La mina fue la moneda de cambio durante mucho tiempo de Asturias. Años donde el dinero corría por las cuencas como lo hacen los dos gemelos que tengo delante de uno de los columpios del Campo San Francisco. Pero la mina, como toda moneda, tiene una cara y una cruz. Y esa cruz ha vuelto a golpear a una región que tiene una parte del corazón negro como el carbón porque es raro no conocer a un minero. En mi caso lo fue mi padre, al que por suerte la mina no se llevó por delante, como sí lo hizo con los cinco de mineros de Cerredo: Iván, Jorge, David, Rubén y Amadeo.
Hace unas semanas, conduciendo por Turón, porque no podía dejar escapar la oportunidad de volver a comer en Casa Chuchu y que Rafa me agasajase con su talento, pasamos por delante del Pozo Figaredo y mi padre empezó a contarnos anécdotas y cómo había ido evolucionando la mina mientras él trabajaba. Me sorprendió que hubiera llegado a coincidir unos años con las mulas que ayudaban a sacar el material del pozo, porque para mí eso era algo que situaba muy lejano en el tiempo. Nos hablaba de Agapito, el abuelo que nunca conocí y que también fue minero. Aquel hombre que, como muchos otros, se pasaba parte del día trabajando en la mina y después en la obra para tratar de sacar adelante a una familia de siete hijos.
Mi padre no perdió la vida, pero estuvo allí abajo, vio accidentes y vio como la perdía algún compañero. Aquellos hombres, que conocieron y conocen la oscuridad y el miedo, tienen una mirada y una manera de estar en el mundo que habla por ellos. Igual que las mujeres que sufrían en silencio porque eran conscientes de que su marido, hermano, primo, amigo o hijo podía no volver a casa si ese día la mina decidía que se quedaba dentro.
Nunca había sido consciente del impacto real que aquellos callejones subterráneos tuvieron en Asturias ni en mi familia hasta la madrugada de Semana Santa, viendo la salida del paso de Nuestro Señor Jesús de la Sentencia de la Hermandad de los Estudiantes.

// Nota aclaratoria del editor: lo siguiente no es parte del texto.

Lemma value_change_sign (sp : scenario_params) (p : holding) (bound : Q) :
  0 <= p_invest_amount p -> 0 <= p_volatility p -> 0 <= volatility_multiplier sp ->
  (market_return sp + default 0 (sector_impacts sp !! p_category p) <= bound ->
   bound <= 0 -> value_change (asset_impact_of sp p) <= 0)
  /\ (bound <= market_return sp + default 0 (sector_impacts sp !! p_category p) ->
      0 <= bound -> 0 <= value_change (asset_impact_of sp p)).
Proof.
  intros Hinv Hvol Hmult. cbn [asset_impact_of value_change].
  set (t := market_return sp + default 0 (sector_impacts sp !! p_category p)).
  assert (Hscale : 0 <= p_invest_amount p * (p_volatility p / 0.15 * volatility_multiplier sp)).
  { apply Qmult_le_0_compat; [exact Hinv|].
    apply Qmult_le_0_compat; [|exact Hmult].
    apply Qle_shift_div_l; lra. }
  setoid_replace (p_invest_amount p * (t * (p_volatility p / 0.15) * volatility_multiplier sp))
    with (t * (p_invest_amount p * (p_volatility p / 0.15 * volatility_multiplier sp)))
    using relation Qeq by ring.
  set (k := p_invest_amount p * (p_volatility p / 0.15 * volatility_multiplier sp)) in *.
  split; intros Ht Hb.
  - assert (H0 : 0 <= (- t) * k) by (apply Qmult_le_0_compat; lra).
    setoid_replace (t * k) with (- ((- t) * k)) using relation Qeq by ring. lra.
  - apply Qmult_le_0_compat; lra.
Qed.

(** X10.  In a stress report the new portfolio value is the sum of the
    assets' new values, each the asset's current value plus its value
    change, and the reported portfolio impact times the total investment is
    the total value change. *)
Theorem stress_test_new_values (portfolio : list holding) (scenario : string)
    (r : stress_report) :
  stress_test_portfolio portfolio scenario = Returns (StressReport r) ->
  new_portfolio_value r == Qsum (new_value <$> asset_impacts r)
  /\ Forall (fun a => new_value a == current_value a + value_change a) (asset_impacts r)
  /\ (forall q, portfolio_impact r = Some q ->
                q * total_investment r == total_value_change r).
Proof.
  intros Hr.
  destruct (scenarios !! scenario) as [sp|] eqn:Hsp;
    [|unfold stress_test_portfolio in Hr; rewrite Hsp in Hr; discriminate].
  assert (Hne : portfolio <> []).
  { intros ->. unfold stress_test_portfolio in Hr. rewrite Hsp in Hr. discriminate. }
  destruct (stress_test_report portfolio scenario sp Hsp Hne)
    as (r' & Hr' & Hti & Htc & Hnv & Hai & Hpi).
  rewrite Hr' in Hr. injection Hr as <-. split; [|split].
  - rewrite Hnv, Hti, Htc, Hai. symmetry. apply stress_sums.
  - rewrite Hai. apply Forall_forall. intros a Ha.
    apply list_elem_of_fmap in Ha. destruct Ha as (x & -> & _).
    cbn [asset_impact_of new_value current_value value_change]. ring.
  - intros q. rewrite Hpi.
    destruct (Qeq_bool (total_investment r') 0) eqn:E; [discriminate|].
    intros [= <-]. field. intros H0. apply Qeq_bool_iff in H0. congruence.
Qed.

Lemma stress_test_new_values_witness :
  exists r,
    stress_test_portfolio [make_holding 1000 (sample_etf "BND" "BND" 0.04 0.05) 1]
      "inflation" = Returns (StressReport r)
    /\ new_portfolio_value r == Qsum (new_value <$> asset_impacts r).
Proof.
  eexists. split; [reflexivity|].
  apply (stress_test_new_values [make_holding 1000 (sample_etf "BND" "BND" 0.04 0.05) 1]
           "inflation").
  reflexivity.
Defined.

Lemma total_value_change_le (sp : scenario_params) (pf : list holding) :
  Forall (fun p => value_change (asset_impact_of sp p) <= 0) pf ->
  Qsum (value_change <$> (asset_impact_of sp <$> pf)) <= 0.
Proof.
  unfold fmap. induction 1 as [|p pf Hp _ IH]; cbn [list_fmap].
  - rewrite Qsum_nil. lra.
  - rewrite Qsum_cons. lra.
Qed.

Lemma total_value_change_ge (sp : scenario_params) (pf : list holding) :
  Forall (fun p => 0 <= value_change (asset_impact_of sp p)) pf ->
  0 <= Qsum (value_change <$> (asset_impact_of sp <$> pf)).
Proof.
  unfold fmap. induction 1 as [|p pf Hp _ IH]; cbn [list_fmap].
  - rewrite Qsum_nil. lra.
  - rewrite Qsum_cons. lra.
Qed.

(** X11.  For a portfolio that is not empty, with amounts and
    volatilities that are not negative: the bear-market and the tech-crash
    scenarios never raise its value (every category's shock stays at or
    below -0.20 and -0.10), and the fed-pivot scenario never lowers it
    (every category's shock stays at or above +0.10). *)
Theorem stress_scenario_directions (portfolio : list holding) :
  portfolio <> [] ->
  Forall (fun p => 0 <= p_invest_amount p /\ 0 <= p_volatility p) portfolio ->
  (exists r,
      stress_test_portfolio portfolio "bear_market" = Returns (StressReport r)
      /\ total_value_change r <= 0 /\ new_portfolio_value r <= total_investment r)
  /\ (exists r,
         stress_test_portfolio portfolio "tech_crash" = Returns (StressReport r)
         /\ total_value_change r <= 0 /\ new_portfolio_value r <= total_investment r)
  /\ (exists r,
         stress_test_portfolio portfolio "fed_pivot" = Returns (StressReport r)
         /\ 0 <= total_value_change r /\ total_investment r <= new_portfolio_value r).
Proof.
  intros Hne Hall. split; [|split].
  - destruct (scenarios_known "bear_market" ltac:(left)) as [sp Hsp].
    destruct (bear_market_params sp Hsp) as (Hm & Hv & _ & _ & Hsec).
    destruct (stress_test_report portfolio "bear_market" sp Hsp Hne)
      as (r & Hr & _ & Htc & Hnv & _).
    exists r. split; [exact Hr|].
    assert (Hle : total_value_change r <= 0).
    { rewrite Htc. apply total_value_change_le.
      eapply Forall_impl; [exact Hall|]. intros p [Hi Hvol].
      apply (value_change_sign sp p (-0.20) Hi Hvol); [rewrite Hv; lra | | lra].
      rewrite Hm. specialize (Hsec (p_category p)). lra. }
    split; [exact Hle | rewrite Hnv; lra].
  - destruct (scenarios_known "tech_crash" ltac:(right; right; left)) as [sp Hsp].
    destruct (tech_crash_params sp Hsp) as (Hm & Hv & Hsec).
    destruct (stress_test_report portfolio "tech_crash" sp Hsp Hne)
      as (r & Hr & _ & Htc & Hnv & _).
    exists r. split; [exact Hr|].
    assert (Hle : total_value_change r <= 0).
    { rewrite Htc. apply total_value_change_le.
      eapply Forall_impl; [exact Hall|]. intros p [Hi Hvol].
      apply (value_change_sign sp p (-0.10) Hi Hvol); [rewrite Hv; lra | | lra].
      rewrite Hm. specialize (Hsec (p_category p)). lra. }
    split; [exact Hle | rewrite Hnv; lra].
  - destruct (scenarios_known "fed_pivot" ltac:(right; right; right; left)) as [sp Hsp].
    destruct (fed_pivot_params sp Hsp) as (Hm & Hv & Hsec).
    destruct (stress_test_report portfolio "fed_pivot" sp Hsp Hne)
      as (r & Hr & _ & Htc & Hnv & _).
    exists r. split; [exact Hr|].
    assert (Hge : 0 <= total_value_change r).
    { rewrite Htc. apply total_value_change_ge.
      eapply Forall_impl; [exact Hall|]. intros p [Hi Hvol].
      apply (value_change_sign sp p 0.10 Hi Hvol); [rewrite Hv; lra | | lra].
      rewrite Hm. specialize (Hsec (p_category p)). lra. }
    split; [exact Hge | rewrite Hnv; lra].
Qed.
(** * Binary search tree of numbers: [Node] objects in a store, [Tree] methods over it

    The embedding follows [node.js] and the [Tree] class.  [Node] objects
    live in a store and are mutated in place; a method is a computation
    over the store, the [root] field of the tree and the state its
    callbacks own.  Recursive methods and loops take a fuel argument, and
    every result below says how much fuel is enough.

    What is modelled of the host language:
    - a number is [NaN] or an integer: the methods only test for [NaN],
      compare keys and take the sign of a difference;
    - a value is [undefined], [null], a boolean, a number, a string, a
      [Node] or a function; the conversion of strings to numbers is a
      parameter, and so is the text of a number where a method prints one;
    - an array is a list, one value at every index;
    - a thrown [Error] carries its message, a [TypeError] of the host does
      not. *)

From Stdlib Require Import ZArith Lia Ascii.
From stdpp Require Import base list sets strings pretty sorting.

(** ** Numbers

    The methods only compare keys ([===], [<], [>]) and subtract them to
    sort.  [NaN] is kept apart because the guards of the public methods
    test for it; every other number is represented by an integer. *)

Inductive number : Type :=
  | NaN
  | Num (z : Z).

#[global] Instance number_eq_dec : EqDecision number.
Proof. solve_decision. Defined.

(** [a === b] on numbers: [NaN] is equal to nothing. *)
Definition number_eq (a b : number) : bool :=
  match a, b with
  | Num x, Num y => (x =? y)%Z
  | _, _ => false
  end.

(** [a < b]: false as soon as one side is [NaN]. *)
Definition number_lt (a b : number) : bool :=
  match a, b with
  | Num x, Num y => (x <? y)%Z
  | _, _ => false
  end.

(** [a > b]. *)
Definition number_gt (a b : number) : bool := number_lt b a.

(** [a - b]. *)
Definition number_sub (a b : number) : number :=
  match a, b with
  | Num x, Num y => Num (x - y)
  | _, _ => NaN
  end.

(** ** The store *)

Definition loc := nat.

(** What a variable of type [?Node] can hold, and [undefined] for a
    parameter the caller did not pass. *)
Inductive NodeRef : Type :=
  | undefined
  | null
  | ref (a : loc).

#[global] Instance NodeRef_eq_dec : EqDecision NodeRef.
Proof. solve_decision. Defined.

(** [class Node { data; left; right }]. *)
Record Node : Type := mkNode {
  data : number;
  left : NodeRef;
  right : NodeRef
}.

(** The store of [Node] objects, the [root] field of the tree object, and
    the state owned by the caller's callbacks. *)
Record World (U : Type) : Type := mkWorld {
  heap : list Node;
  root : NodeRef;
  user : U
}.
Arguments mkWorld {U} _ _ _.
Arguments heap {U} _.
Arguments root {U} _.
Arguments user {U} _.

Inductive Exception : Type :=
  | Error (message : string)
  | TypeError.

(** A call returns, throws (the store keeps what was written before the
    throw), or is [Stuck]: out of fuel, or a reference to no object, which
    no program can build. *)
Inductive Outcome (U A : Type) : Type :=
  | Returns (a : A) (w : World U)
  | Throws (e : Exception) (w : World U)
  | Stuck.
Arguments Returns {U A} _ _.
Arguments Throws {U A} _ _.
Arguments Stuck {U A}.

Definition M (U A : Type) : Type := World U -> Outcome U A.

Definition ret {U A} (a : A) : M U A := fun w => Returns a w.

Definition bind {U A B} (m : M U A) (k : A -> M U B) : M U B :=
  fun w =>
    match m w with
    | Returns a w' => k a w'
    | Throws e w' => Throws e w'
    | Stuck => Stuck
    end.

Definition throw {U A} (e : Exception) : M U A := fun w => Throws e w.

Definition stuck {U A} : M U A := fun _ => Stuck.

Declare Scope js_scope.
Delimit Scope js_scope with js.
Notation "x <- m ;; k" := (bind m (fun x => k))
  (at level 100, m at next level, right associativity) : js_scope.
Notation "m ;;; k" := (bind m (fun _ => k))
  (at level 100, right associativity) : js_scope.
Local Open Scope js_scope.

(** [node === null]. *)
Definition is_null (n : NodeRef) : bool :=
  match n with
  | null => true
  | _ => false
  end.

(** Reading a property of [null] or [undefined] is a [TypeError]. *)
Definition get_node {U} (n : NodeRef) : M U Node :=
  fun w =>
    match n with
    | ref a =>
        match heap w !! a with
        | Some nd => Returns nd w
        | None => Stuck
        end
    | _ => Throws TypeError w
    end.

Definition set_node {U} (n : NodeRef) (f : Node -> Node) : M U unit :=
  fun w =>
    match n with
    | ref a =>
        match heap w !! a with
        | Some nd => Returns tt (mkWorld (<[a := f nd]> (heap w)) (root w) (user w))
        | None => Stuck
        end
    | _ => Throws TypeError w
    end.

(** [node.data], [node.left], [node.right]. *)
Definition get_data {U} (n : NodeRef) : M U number := nd <- get_node n ;; ret (data nd).
Definition get_left {U} (n : NodeRef) : M U NodeRef := nd <- get_node n ;; ret (left nd).
Definition get_right {U} (n : NodeRef) : M U NodeRef := nd <- get_node n ;; ret (right nd).

(** [node.data = d], [node.left = v], [node.right = v]. *)
Definition set_data {U} (n : NodeRef) (d : number) : M U unit :=
  set_node n (fun nd => mkNode d (left nd) (right nd)).
Definition set_left {U} (n : NodeRef) (v : NodeRef) : M U unit :=
  set_node n (fun nd => mkNode (data nd) v (right nd)).
Definition set_right {U} (n : NodeRef) (v : NodeRef) : M U unit :=
  set_node n (fun nd => mkNode (data nd) (left nd) v).

(** [new Node(data)]: [left] and [right] default to [null]. *)
Definition new_Node {U} (d : number) : M U NodeRef :=
  fun w =>
    Returns (ref (length (heap w)))
            (mkWorld (heap w ++ [mkNode d null null]) (root w) (user w)).

(** [this.root] and [this.root = r]. *)
Definition get_root {U} : M U NodeRef := fun w => Returns (root w) w.
Definition set_root {U} (r : NodeRef) : M U unit :=
  fun w => Returns tt (mkWorld (heap w) r (user w)).

(** The caller's state, for callbacks. *)
Definition get_user {U} : M U U := fun w => Returns (user w) w.
Definition set_user {U} (u : U) : M U unit :=
  fun w => Returns tt (mkWorld (heap w) (root w) u).

(** Runs [m] with a local variable in place of the caller's state and
    returns the final value of the variable: [const data = []; ...]. *)
Definition with_local {U L A} (init : L) (m : M L A) : M U (A * L) :=
  fun w =>
    match m (mkWorld (heap w) (root w) init) with
    | Returns a w' => Returns (a, user w') (mkWorld (heap w') (root w') (user w))
    | Throws e w' => Throws e (mkWorld (heap w') (root w') (user w))
    | Stuck => Stuck
    end.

Después de cantar el himno de la Universidad de Oviedo, como es habitual, se cantó, para sorpresa de los que allí estábamos y en homenaje a todos los mineros que la tierra decidió llevarse al cielo, Santa Bárbara Bendita. Nadie guardó silencio y todos pusimos la garganta a disposición de los muertos que tantas veces entonaron este himno recordando a otros compañeros.
Tras el último verso, viví uno de los silencios más tensos que recuerdo hasta que un aplauso lo deshizo entre la luz de las velas y el humo del incienso. O quizá fuera grisú. Miré a mi madre, que se secaba las lágrimas mirando a Dios, y a mi padre, cuyos ojos pasaron a ser unas vidrieras verdes en medio de la oscuridad de una calle que recordaba a esos callejones estrechos donde tantos se jugaron y se juegan la vida para que no falte un plato caliente en la mesa de los más pequeños. Uno puede jubilarse de la mina, pero nunca deja de llevarla dentro. La mejor manera de saber quienes somos es recordar a los que se fueron. Asturias siempre será minera y, por mucho que la tecnología y el tiempo traten de buscar salidas en una región que lleva el dolor en sus adentros, nuestra seña de identidad será cantar Santa Barbara Bendita mientras se nos encoge el pecho.